Please, please, please help me! xxx


----------



## Hughv (Jul 22, 2006)

I would uninstall all the Fulj software and start over with the new version. You probably don't need any of it.
Even better, lose the Fuji stuff and install Picasa.


----------



## Sesli (Apr 14, 2009)

Hi Hughv - thank you for responding so quickly. I tried Picasa as I saw your reference to it in another thread but that made no difference to the computer recognising the camera - Picasa didn't list it in the devices either. Mind you, I still had all the Fuji stuff on too.
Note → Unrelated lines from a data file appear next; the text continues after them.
Lemma read_loop_eventually limits reader safe max_bytes :
  returns (λ n, read_loop L n limits reader safe max_bytes).
Proof.
  remember (left reader) as m eqn:Hm. revert reader Hm.
  induction m as [m IH] using lt_wf_ind. intros reader ->. turn read_loop.
  destruct (read_next_header L reader) as [[raw|] r] eqn:E; [|done]. apply (header_progress L (μ := left)) in E.
  destruct (entry_of raw limits) as [entry|]; [|done].
  destruct (negb (bool_decide (e_path entry = safe))).
  - eapply eventually_bind; [apply discard_entry_eventually|].
    intros [[discarded total'] r'] Hr'. cbn in Hr'. destruct (negb discarded); [done|].
    apply (IH (left r')); [lia|done].
  - destruct (_ || _); [done|]. apply fill_eventually.
Qed.

Lemma read_eventually limits wanted max_bytes : returns (λ n, read L n limits wanted max_bytes).
Proof.
  unfold read. destruct (safe_path _ _); [|done].
  destruct (open L limits); [apply read_loop_eventually|done].
Qed.

End Archives.

(** ** The parent of a sandbox *)

(** Signals interrupt writes and waits finitely often; a write that is asked to
    take something takes something. *)
Class ParentProgress {W} (K : Kernel W) (F : FileOps W) (writes waits : W → nat) := {
  file_write_taken w fd s n w' :
    f_write F w fd s = (Ok n, w') → s ≠ "" → 0 < n ∧ (writes w' ≤ writes w)%nat;
  file_write_interrupted w fd s w' :
    f_write F w fd s = (Err EINTR, w') → (writes w' < writes w)%nat;
  wait_interrupted w pid options w' :
    k_waitpid K w pid options = (Err Tracer.EINTR, w') → (waits w' < waits w)%nat;
}.

Section Parent.
Context {W : Type} (K : Kernel W) (F : FileOps W) (P : ParentOps W) (uid gid : Z).
Context (writes waits : W → nat) `{!ParentProgress K F writes waits}.

Lemma wait_for_eventually w pid options : returns (λ n, wait_for K n w pid options).
Proof.
  remember (waits w) as m eqn:Hm. revert w Hm.
  induction m as [m IH] using lt_wf_ind. intros w ->. turn wait_for.
  destruct (k_waitpid K w pid options) as [[r|e] w'] eqn:E; [done|].
  destruct (Z.eqb_spec e Tracer.EINTR) as [->|]; [|done]. apply wait_interrupted in E. by eapply IH.
Qed.

Lemma write_loop_eventually w fd rest : returns (λ n, write_loop F n w fd rest).
Proof.
  remember (writes w + str_length rest)%nat as m eqn:Hm. revert w rest Hm.
  induction m as [m IH] using lt_wf_ind. intros w rest ->. turn write_loop.
  case_bool_decide as Hr; [done|].
  assert (0 < str_length rest)%nat by (destruct rest; [done|unfold str_length; simpl; lia]).
  destruct (f_write F w fd rest) as [[n|e] w'] eqn:E.
  - apply file_write_taken in E as [Hn Hw]; [|done]. eapply IH; [|reflexivity].
    rewrite str_length_drop. lia.
  - destruct (Z.eqb_spec e EINTR) as [->|]; [|done]. apply file_write_interrupted in E.
    eapply IH; [|reflexivity]. lia.
Qed.

Lemma write_file_eventually w path value : returns (λ n, write_file F n w path value).
Proof.
  unfold write_file. destruct (f_open F w path) as [[fd|e] w1]; [|done].
  eapply eventually_bind; [apply write_loop_eventually|]. by intros [[] w2] _.
Qed.
Hint Resolve wait_for_eventually write_loop_eventually write_file_eventually : core.

Lemma configure_cgroup_eventually w pid b : returns (λ n, configure_cgroup F n w pid b).
Proof.
  unfold configure_cgroup. case_bool_decide; [done|]. cbv zeta beta.
  destruct (memory_max b =? 0), (pids_max b =? 0), (cpu_quota_us b =? 0);
    repeat first [done | eapply eventually_bind; [done|]; intros [[] ?] _].
Qed.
Another thing I forgot to mention is that I moved to Australia from England and since getting here, I've had several things that the computer won't recognise - new mobile phone, mice, webcam etc which makes me think there's something fundamentally wrong with my computer's way of recognising drivers - moving country wouldn't affect the computer would it?!!!  Will try uninstalling Fuji stuff and start again but the problem seems to be with the initial connection of the camera - would the driver for it be in the Fuji stuff? I thought most stuff these days was plug and play and as I say, it worked fine in a mate's pluter. Oh well, will report back once uninstalled and reinstalled etc!


----------



## Hughv (Jul 22, 2006)

I have seen many computers with multiple camera software installed (The parents' camera, the kids', old cameras no longer used, etc. In all cases so far, uninstalling the old software and installing Picasa has cleared things up. In most cases, Windows will handy all the chores with no additional software at all, but Picasa is an excellent organizer and well worth having if you spend some time learning how to use it(One Organizer to Rule them all!).
I could rant about how these camera companies are trying to take over your computer with no thought to the problems they create, but I won't.
Same problem with printers.


----------



## muppy03 (Jun 19, 2006)

This works but you might need to do it twice.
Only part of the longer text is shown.